|
Things which matter most must never be at the mercy of things
which matter least — Johann Wolfgang von Goethe
NEGERI ini memang sungguh unik. Ketika sebagian besar
rakyat berteriak tentang mahalnya harga tempe dan tahu, ternyata yang muncul
justru mobil murah. Ketika anggaran belanja negara sedang berdarah-darah oleh
subsidi BBM, lagi-lagi jawabannya kebijakan mobil murah. Di tengah kriris
infrastruktur (jalan) yang begitu parah, sekali lagi justru kebijakan
mobil murahlah jawabannya.
Rupanya, prioritas atau lebih tepatnya penetapan
prioritas seolah keahlian langka di negeri ini.
Orang umumnya menyadari penting prioritas, tetapi
menetapkan prioritas adalah persoalan lain.

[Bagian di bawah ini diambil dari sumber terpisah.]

Lemma cleanup_completed_links b :
  node_name (cleanup_completed_sends under_way b) = node_name b /\
  forall n, is_Some (open_connections b !! n) -> is_Some (open_connections (cleanup_completed_sends under_way b) !! n).
Proof.
  unfold cleanup_completed_sends.
  assert (filter (fun p : string * (bool * list PendingSend) => p.2.1 = false)
    (map_to_list ((fun c => cleanup_sends under_way (pending_sends c)) <$> open_connections b)) = []) as ->.
  { apply elem_of_nil_inv. intros [n [ok l]] [Hf Hin%elem_of_map_to_list]%list_elem_of_filter. rewrite lookup_fmap in Hin.
    destruct (open_connections b !! n); simplify_eq/=. rewrite cleanup_under_way in Hin. by simplify_eq. }
  simpl. split; [done|]. intros n [c Hc]. rewrite lookup_fmap, Hc. simpl. eauto.
Qed.

Lemma read_next_links t r turns b b' :
  t_test t = under_way -> t_continue t = true ->
  (forall n probe av rec, t_event t = Readable n probe av rec -> is_Some (read_frame av probe rec)) ->
  (forall h inc, t_event t <> NewConnection h inc) -> t_event t <> Nothing ->
  read_next_request (t :: turns) b = Done (r, turns, b') ->
  node_name b' = node_name b /\ forall n, is_Some (open_connections b !! n) -> is_Some (open_connections b' !! n).
Proof.
  intros Ht Hc Hok Hnew Hnot. unfold read_next_request. simpl. rewrite Hc, Ht. simpl.
  destruct (cleanup_completed_links (set_pending_file None b)) as [Hn Hl].
  destruct (t_event t) as [|h inc|n probe av rec] eqn:E; [done|by destruct (Hnew h inc)|].
  destruct (Hok _ _ _ _ eq_refl) as [[[fr rq] off] ->]. destruct off; intros [= _ <-]; simpl; split; auto.
Qed.

Lemma read_frame_of req file : frame_ok req file -> is_Some (read_frame (zlen (frame_of req file)) 1 (Some (frame_of req file))).
Proof.
  intros [[? ?] ?]. pose proof (zlen_nonneg file). unfold read_frame. change (1 <=? 0) with false. cbv iota. rewrite zlen_frame.
  rewrite (proj2 (Z.ltb_ge _ MTCL_HEADER_SIZE)), (proj2 (Z.ltb_ge MTCL_MAX_FRAME_SIZE _)), Z.eqb_refl
    by (unfold MTCL_MAX_FRAME_SIZE; lia). cbn [orb negb]. rewrite decode_frame_of by done. eauto.
Qed.

(** A request without a file, and one with a file, put the same kind of frame on the wire. *)
Lemma mtcl_net_send_spec a target m data :
  frame_ok (text_bytes m) data -> (with_file m = false -> data = []) -> is_Some (open_connections a !! target) ->
  exists a', mtcl_net_send target m data a = Done ((node_name a, frame_of (text_bytes m) data), a') /\
    node_name a' = node_name a /\ forall n, is_Some (open_connections a !! n) -> is_Some (open_connections a' !! n).
Proof.
  intros Hok Hd [c Hc]. pose proof Hok as [[Hm1 Hm2] Hf]. pose proof (zlen_nonneg data).
  pose proof (build_frame_of (text_bytes m) data) as Hframe.
  set (file := if zlen data =? 0 then None else Some data) in *.
  assert (Hlen : zlen data = zlen (default [] file)).
  { subst file. destruct (Z.eqb_spec (zlen data) 0); [by rewrite e|done]. }
  rewrite Hlen in Hframe.
  destruct (send_frame_transmits under_way (text_bytes m) file target a c _ Hframe Hc) as (a' & Hsend & Ht);
    [by rewrite cleanup_under_way|].
  assert (E : (if with_file m
   then mtcl_send_file under_way true (Some (text_bytes m)) (zlen (text_bytes m)) (Some data) (zlen data) target
   else mtcl_send_request under_way true (Some (text_bytes m)) (zlen (text_bytes m)) target) a = Done (tt, a')).
  { assert (invalid_message (Some (text_bytes m)) (zlen (text_bytes m)) = false) as Hv.
    { unfold invalid_message. simpl. rewrite (proj2 (Z.leb_gt _ 0)), (proj2 (Z.ltb_ge _ _)) by lia. done. }
    destruct (with_file m) eqn:Hw.
    - unfold mtcl_send_file. rewrite Hv, (proj2 (Z.ltb_ge (zlen data) 0)), (proj2 (Z.ltb_ge _ (zlen data))) by lia.
      rewrite (bool_decide_eq_true_2 (is_Some (Some data))) by eauto. rewrite andb_false_r. simpl. fold file. by rewrite Hlen.
    - unfold mtcl_send_request. rewrite Hv. subst file. by rewrite Hd in Hsend. }
  destruct (send_frame_links _ _ _ _ _ _ Hsend) as [Hn Hl]. exists a'. split; [|done].
  unfold mtcl_net_send. eapply bind_done; [exact E|]. unfold gets, last_frame. by rewrite Ht, last_snoc, Hn.
Qed.

Lemma mtcl_net_receive_spec b source m data :
  message_wf m -> frame_ok (text_bytes m) data ->
  exists r b', mtcl_net_receive (source, frame_of (text_bytes m) data) (zlen data) b = Done ((r, data), b') /\
    (forall C : Config, listener_step r = handle_message source m) /\
    node_name b' = node_name b /\ forall n, is_Some (open_connections b !! n) -> is_Some (open_connections b' !! n).
Proof.
  intros Hwf Hok. destruct (read_next_frame (text_bytes m) data source 1 under_way [] b Hok eq_refl) as (b' & Hread & Hrecv).
  pose proof Hread as Hlinks. apply read_next_links in Hlinks; try done.
  2: { intros n probe av rec [= <- <- <- <-]. by apply read_frame_of. }
  assert (forall C : Config, listener_step (RemoteRequest_new (string_of_list_byte (text_bytes m)) source) = handle_message source m) as HL.
  { intros C. unfold text_bytes. rewrite string_of_list_byte_of_string. by apply listener_handles. }
  unfold mtcl_net_receive. simpl fst. simpl snd. rewrite Hread. simpl.
  destruct (Z.eqb_spec (zlen data) 0) as [Hz|Hz].
  - assert (data = []) as -> by (destruct data; [done|unfold zlen in Hz; simpl in Hz; lia]). eexists _, b'. by split.
  - rewrite Hrecv by (by intros ->). simpl. eexists _, (set_pending_file None b'). by split.
Qed.

#[export] Program Instance mtcl_transport : Transport := {
  net := MTCLBackend; wire := mtcl_wire; net_name := node_name; linked := mtcl_linked;
  fits m data := frame_ok (text_bytes m) data; net_send := mtcl_net_send; net_receive := mtcl_net_receive }.
Next Obligation.
  intros a b m data Hl Hwf Hfit Hd. destruct (mtcl_net_send_spec a (node_name b) m data Hfit Hd Hl) as (a' & E & Hna & Hla).
  destruct (mtcl_net_receive_spec b (node_name a) m data Hwf Hfit) as (r & b' & E' & HL & Hnb & Hlb).
  exists a', b', (node_name a, frame_of (text_bytes m) data), r. split_and!; try done.
  - unfold mtcl_linked in *. rewrite Hnb. auto.
  - unfold mtcl_linked in *. rewrite Hna. auto.
Qed.

(** ** MPI *)

(** The rank of the sender, and the messages of one send; [after] is the byte behind the
    array of the message, which is sent too, whatever it is at each send. *)
Definition mpi_wire : Type := Z * list (list byte).
Definition mpi_net_send (after : MPIBackend -> remote_message -> byte) (target : string) (m : remote_message) (data : list byte)
  : M MPIBackend mpi_wire := fun a =>
  outcome_bind ((if with_file m then mpi_send_file (text_bytes m) (after a m) data (zlen data) target
                 else mpi_send_request (text_bytes m) (after a m) target) a) (fun '(_, a') =>
    Done ((rank a, (drop (length (mpi_sent a)) (mpi_sent a')).*2), a')).
Definition mpi_net_receive (w : mpi_wire) (n : Z) : M MPIBackend (RemoteRequest * list byte) := fun b =>
  outcome_bind (mpi_read_next_request w.1 {[w.1 := w.2]} b) (fun '(r, waiting) =>
    outcome_bind (mpi_recv_file n (rr_source r) waiting b) (fun '(d, _) => Done ((r, d), b))).

Definition mpi_linked (a b : MPIBackend) : Prop :=
  hostname_to_rank a !! mpi_node_name b = Some (rank b) /\
  hostname_to_rank b !! mpi_node_name a = Some (rank a) /\ rank_to_hostname b !! rank a = Some (mpi_node_name a).

(** What the sends leave as it is. *)
Definition same_names (a a' : MPIBackend) : Prop :=
  mpi_node_name a' = mpi_node_name a /\ rank a' = rank a /\ hostname_to_rank a' = hostname_to_rank a /\
  rank_to_hostname a' = rank_to_hostname a.
Lemma preserves_mpi_send a dest bs : preserves (same_names a) (modify (mpi_send dest bs)).
Proof. apply preserves_modify. intros s Hs. exact Hs. Qed.
Lemma preserves_send_chunks a fuel dest shm k nbytes : preserves (same_names a) (send_chunks fuel dest shm k nbytes).
Proof.
  revert k. induction fuel as [|fuel IH]; intros k; simpl; destruct (k <? nbytes); try apply preserves_ret.
  - by intros ? ? ? ? ?.
  - apply preserves_bind; [apply preserves_mpi_send|]. intros _. apply IH.
Qed.
Lemma mpi_send_file_names msg after data n target a a' r :
  hostname_to_rank a !! target = Some r -> mpi_send_file msg after data n target a = Done (tt, a') -> same_names a a'.
Proof.
  intros Hr. unfold mpi_send_file, rank_of. unfold bind at 1 2, get. simpl. rewrite Hr. simpl.
  apply (preserves_bind (same_names a)); [apply preserves_mpi_send| |done]. intros _. apply preserves_send_chunks.
Qed.
Lemma mpi_request_is_empty_file msg after target a :
  mpi_send_request msg after target a = mpi_send_file msg after [] 0 target a.
Proof.
  unfold mpi_send_request, mpi_send_file, bind, rank_of, get. simpl.
  by destruct (hostname_to_rank a !! target).
Qed.

Lemma RemoteRequest_source buf source : rr_source (RemoteRequest_new buf source) = source.
Proof. unfold RemoteRequest_new. by repeat case_match. Qed.

Program Definition mpi_transport (after : MPIBackend -> remote_message -> byte) : Transport := {|
  net := MPIBackend; wire := mpi_wire; net_name := mpi_node_name; linked := mpi_linked;
  fits m data := zlen (text_bytes m) < CAPIO_SERVER_REQUEST_MAX_SIZE;
  net_send := mpi_net_send after; net_receive := mpi_net_receive |}.
Next Obligation.
  intros after a b m data (H1 & H2 & H3) Hwf Hfit Hd.
  destruct (mpi_send_received a b m (after a m) data (mpi_node_name b) (mpi_node_name a) (rank a) (rank b) Hwf Hfit H1 H2 H3)
    as (a' & messages & E & Hs & Hr).
  destruct (Hr {[rank a := messages]} []) as (w' & Er & Ew); [by rewrite app_nil_r, lookup_singleton_eq|].
  destruct (mpi_send_file_names _ _ _ _ _ _ _ _ H1 E) as (N1 & N2 & N3 & N4).
  exists a', b, (rank a, messages), (RemoteRequest_new (message_chars m) (mpi_node_name a)). split_and!; try done.
  - unfold mpi_net_send, text_bytes. destruct (with_file m) eqn:Hw; [|rewrite (Hd eq_refl), mpi_request_is_empty_file in *; change (zlen []) with 0 in E];
      rewrite E; simpl; rewrite Hs, drop_app_length; do 3 f_equal; clear; induction messages; f_equal/=; done.
  - unfold mpi_net_receive. simpl fst. simpl snd. rewrite Er. simpl.
    by rewrite RemoteRequest_source, Ew.
  - intros C. rewrite <- (string_app_nil (message_chars m)). by apply listener_handles.
  - unfold mpi_linked. by rewrite N1, N2, N3.
  - intros (K1 & K2 & K3). unfold mpi_linked. by rewrite N1, N2, N3, N4.
Qed.

(** ** Nodes *)

Section Cluster.
Context {T : Transport}.

Record Node : Type := { cfg : Config; srv : Server; link : net }.
Definition name_of (x : Node) : string := net_name (link x).
Definition set_srv s (x : Node) : Node := {| cfg := cfg x; srv := s; link := link x |}.

(** A file arrives before the handler of its message asks for it. *)
Definition arrived (source : string) (data : list cell) (s : Server) : Server :=
  match data with
  | [] => s
  | _ => Server.set_inbox (<[source := default [] (Server.inbox s !! source) ++ [data]]> (Server.inbox s)) s
  end.

(** The way of the oldest message of [x], when it is for [y]: printed, sent,
    received, scanned and handled. *)
Definition ship (x y : Node) : outcome (Node * Node) :=
  match outbox (srv x) with
  | [] => Blocks "nothing to send"
  | o :: rest =>
      if negb (String.eqb (s_dest o) (name_of y)) then Blocks "for another node"
      else match mapM id (s_data o) with
      | None => UB "bytes that were never written"
      | Some data =>
          outcome_bind (net_send (s_dest o) (s_message o) data (link x)) (fun '(w, lx) =>
          outcome_bind (net_receive w (zlen data) (link y)) (fun '((r, data'), ly) =>
          outcome_bind (@listener_step (cfg y) r (arrived (name_of x) (Some <$> data') (srv y))) (fun '(_, sy) =>
          Done ({| cfg := cfg x; srv := set_outbox rest (srv x); link := lx |},
                {| cfg := cfg y; srv := sy; link := ly |}))))
      end
  end.

(** The same message as the handlers see it: [nx] sends, the other has [C]. *)
Definition deliver (C : Config) (nx : string) (sx sy : Server) : outcome (Server * Server) :=
  match outbox sx with
  | [] => Blocks "nothing to send"
  | o :: rest =>
      outcome_bind (@handle_message C nx (s_message o) (arrived nx (s_data o) sy))
        (fun '(_, sy') => Done (set_outbox rest sx, sy'))
  end.

(** What the oldest message of a server must satisfy to go to [ny]. *)
Definition ready (sx : Server) (ny : string) : Prop :=
  match outbox sx with
  | [] => False
  | o :: _ => s_dest o = ny /\ message_wf (s_message o) /\
      (with_file (s_message o) = false -> s_data o = []) /\
      exists data, s_data o = Some <$> data /\ fits (s_message o) data
  end.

Ungkapan Goethe pada awal tulisan
ini mengingatkan kita untuk tidak terjerembab dalam penentuan prioritas: jangan
pernah sekalipun mengorbankan hal yang paling penting demi hal yang paling
tidak penting. Sejatinya, banyak yang tidak menyadari bahwa menetapkan
prioritas bukan soal mudah.
Pada ranah pribadi, menyepelekan atau gegabah menetapkan
prioritas bisa berujung pada kerugian hingga kebangkrutan. Namun, menyepelekan
penetapan prioritas pada ranah korporasi dan publik bisa berdampak luas, dari
merugikan lembaga, hingga membangkrutkan negara yang pada gilirannya
menyengsarakan rakyat. Karena itu, para pengambil keputusan, baik dalam
institusi pemerintah, nonpemerintah, dan korporasi sudah selayaknya memiliki
keahlian penetapan prioritas.
Bisa Dipelajari
Kabar baiknya, penetapan prioritas bisa dipelajari. Kabar
buruknya, banyak orang enggan bersusah-payah mempelajari. Mereka lebih suka
mengandalkan intuisi. Memang dalam rentang panjang evolusi, mengarungi
ketidakpastian kehidupan, manusia terlatih untuk menentukan pilihan berdasarkan
naluri.
Dalam kajian sosiobiologi diyakini bahwa keputusan
seseorang untuk menolong orang lain sama sekali bukan berarti manusia pada dasarnya
baik, melainkan senantiasa terombang-ambing di antara dua pilihan:
menguntungkan diri sendiri (selfishness)
atau memberikan kesempatan pada orang lain (altruism).
Seiring dengan peri kehidupan manusia yang makin kompleks
maka penetapan prioritas juga makin tidak sederhana. Prioritas sudah bukan lagi
“permainan” naluri atau intuisi belaka. Para pengambil keputusan pada
semua aras harus menerima kenyataan bahwa penetapan prioritas adalah
masalah rumit dan sulit.
Yang mengejutkan, tata nilai ternyata adalah pilar utama
penetapan prioritas. Artinya, penetapan prioritas adalah proses sarat nilai.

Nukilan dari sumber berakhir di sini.